- **Work required**
Nothing is to be altered. Print each record in full.

Task inputs START

(** The signals of one evaluation are exactly the activity transitions, one per
    rule whose verdict changed, in rule order: nothing is emitted for a rule that
    stays raised or stays clear. *)
Theorem evaluate_signals_are_transitions (st : AlertEvaluator) (s : MetricSample) (rules : list AlertRule) :
  ev_sorted st -> NoDup (map id rules) ->
  let '(st', sigs) := evaluate st s rules in
  map (fun sig => (rule_id sig, active sig)) sigs =
  flat_map (fun r => if Bool.eqb (is_active st' (id r)) (is_active st (id r)) then []
                     else [(id r, is_active st' (id r))]) rules.
Proof.
  intros Hs Hnd.
  assert (Hret : forall r, In r rules -> is_active (retained rules st) (id r) = is_active st (id r)).
  { intros r Hin. unfold is_active, bt_mem, retained. simpl. rewrite retained_get by apply Hs.
    assert (contains_rule rules (id r) = true) as -> by (apply contains_rule_In; by apply in_map).
    done. }
  unfold evaluate. fold (retained rules st). pose proof (retained_sorted rules st Hs) as Hs0.
  revert Hret Hs0. generalize (retained rules st). clear Hs.
  induction rules as [|r rest IH]; intros st0 Hret Hs0; simpl; [done|].
  pose proof Hnd as Hnd0.
  simpl in Hnd. apply list.NoDup_cons in Hnd as [Hn Hnd]. rewrite list_elem_of_In in Hn.
  pose proof (evaluate_rule_other s st0 r) as Hother.
  pose proof (evaluate_rule_sorted s st0 r Hs0) as Hs1.
  pose proof (evaluate_rules_in s (r :: rest) st0 r Hs0 Hnd0 (or_introl eq_refl)) as [_ Hself].
  pose proof (evaluate_rule_self s st0 r Hs0) as [_ Hself1].
  pose proof (evaluate_rule_signal s st0 r Hs0) as Hsig.
  simpl in Hself. destruct (evaluate_rule s st0 r) as [st1 sig]. simpl in *.
  specialize (IH Hnd st1).
  destruct (evaluate_rules s st1 rest) as [st2 sigs]. simpl in *.
  rewrite Hself, <- Hself1, <- (Hret r) by auto.
  rewrite <- IH; [|intros x Hx; rewrite <- (Hret x) by auto; unfold is_active, bt_mem;
    rewrite (proj2 (Hother (id x) ltac:(intros E; apply Hn; rewrite <- E; by apply in_map))); done
    |done].
  rewrite <- Hsig. by destruct sig.
Qed.

Lemma evaluate_signals_are_transitions_witness :
  let '(st', sigs) := evaluate evaluator_default (witness_sample None)
                        [rule "cpu" "cpu_percent" GreaterThanOrEqual (f64_of_Z 90) 1 Warning] in
  map (fun sig => (rule_id sig, active sig)) sigs = [].
Proof.
  pose proof (evaluate_signals_are_transitions evaluator_default (witness_sample None)
    [rule "cpu" "cpu_percent" GreaterThanOrEqual (f64_of_Z 90) 1 Warning]
    evaluator_default_sorted ltac:(by_computation)) as H.
  vm_compute in H |- *. exact H.
Defined.

(** Evaluating against a rule set leaves no count and no active alert of any
    other rule: a rule the caller no longer supplies cannot keep a severity or a
    detail line alive. *)
Theorem evaluate_forgets_dropped_rules (st : AlertEvaluator) (s : MetricSample)
    (rules : list AlertRule) (i : string) :
  ev_sorted st -> ~ In i (map id rules) ->
  bt_get i (counts (fst (evaluate st s rules))) = None /\
  bt_get i (actives (fst (evaluate st s rules))) = None.
Proof.
  intros Hs Hn. unfold evaluate. fold (retained rules st).
  destruct (evaluate_rules_notin s rules (retained rules st) i Hn) as [H1 H2].
  assert (Hc : contains_rule rules i = false)
    by (apply not_true_is_false; by rewrite contains_rule_In).
  rewrite H1, H2. unfold retained. simpl.
  rewrite !retained_get, Hc by apply Hs. done.
Qed.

Task inputs END

- **Exercise output**
(** The signals of one evaluation are exactly the activity transitions, one per
    rule whose verdict changed, in rule order: nothing is emitted for a rule that
    stays raised or stays clear. *)
Theorem evaluate_signals_are_transitions (st : AlertEvaluator) (s : MetricSample) (rules : list AlertRule) :
  ev_sorted st -> NoDup (map id rules) ->
  let '(st', sigs) := evaluate st s rules in
  map (fun sig => (rule_id sig, active sig)) sigs =
  flat_map (fun r => if Bool.eqb (is_active st' (id r)) (is_active st (id r)) then []
                     else [(id r, is_active st' (id r))]) rules.
Proof.
  intros Hs Hnd.
  assert (Hret : forall r, In r rules -> is_active (retained rules st) (id r) = is_active st (id r)).
  { intros r Hin. unfold is_active, bt_mem, retained. simpl. rewrite retained_get by apply Hs.
    assert (contains_rule rules (id r) = true) as -> by (apply contains_rule_In; by apply in_map).
    done. }
  unfold evaluate. fold (retained rules st). pose proof (retained_sorted rules st Hs) as Hs0.
  revert Hret Hs0. generalize (retained rules st). clear Hs.
  induction rules as [|r rest IH]; intros st0 Hret Hs0; simpl; [done|].
  pose proof Hnd as Hnd0.
  simpl in Hnd. apply list.NoDup_cons in Hnd as [Hn Hnd]. rewrite list_elem_of_In in Hn.
  pose proof (evaluate_rule_other s st0 r) as Hother.
  pose proof (evaluate_rule_sorted s st0 r Hs0) as Hs1.
  pose proof (evaluate_rules_in s (r :: rest) st0 r Hs0 Hnd0 (or_introl eq_refl)) as [_ Hself].
  pose proof (evaluate_rule_self s st0 r Hs0) as [_ Hself1].
  pose proof (evaluate_rule_signal s st0 r Hs0) as Hsig.
  simpl in Hself. destruct (evaluate_rule s st0 r) as [st1 sig]. simpl in *.
  specialize (IH Hnd st1).
  destruct (evaluate_rules s st1 rest) as [st2 sigs]. simpl in *.
  rewrite Hself, <- Hself1, <- (Hret r) by auto.
  rewrite <- IH; [|intros x Hx; rewrite <- (Hret x) by auto; unfold is_active, bt_mem;
    rewrite (proj2 (Hother (id x) ltac:(intros E; apply Hn; rewrite <- E; by apply in_map))); done
    |done].
  rewrite <- Hsig. by destruct sig.
Qed.

Lemma evaluate_signals_are_transitions_witness :
  let '(st', sigs) := evaluate evaluator_default (witness_sample None)
                        [rule "cpu" "cpu_percent" GreaterThanOrEqual (f64_of_Z 90) 1 Warning] in
  map (fun sig => (rule_id sig, active sig)) sigs = [].
Proof.
  pose proof (evaluate_signals_are_transitions evaluator_default (witness_sample None)
    [rule "cpu" "cpu_percent" GreaterThanOrEqual (f64_of_Z 90) 1 Warning]
    evaluator_default_sorted ltac:(by_computation)) as H.
  vm_compute in H |- *. exact H.
Defined.

(** Evaluating against a rule set leaves no count and no active alert of any
    other rule: a rule the caller no longer supplies cannot keep a severity or a
    detail line alive. *)
Theorem evaluate_forgets_dropped_rules (st : AlertEvaluator) (s : MetricSample)
    (rules : list AlertRule) (i : string) :
  ev_sorted st -> ~ In i (map id rules) ->
  bt_get i (counts (fst (evaluate st s rules))) = None /\
  bt_get i (actives (fst (evaluate st s rules))) = None.
Proof.
  intros Hs Hn. unfold evaluate. fold (retained rules st).
  destruct (evaluate_rules_notin s rules (retained rules st) i Hn) as [H1 H2].
  assert (Hc : contains_rule rules i = false)
    by (apply not_true_is_false; by rewrite contains_rule_In).
  rewrite H1, H2. unfold retained. simpl.
  rewrite !retained_get, Hc by apply Hs. done.
Qed.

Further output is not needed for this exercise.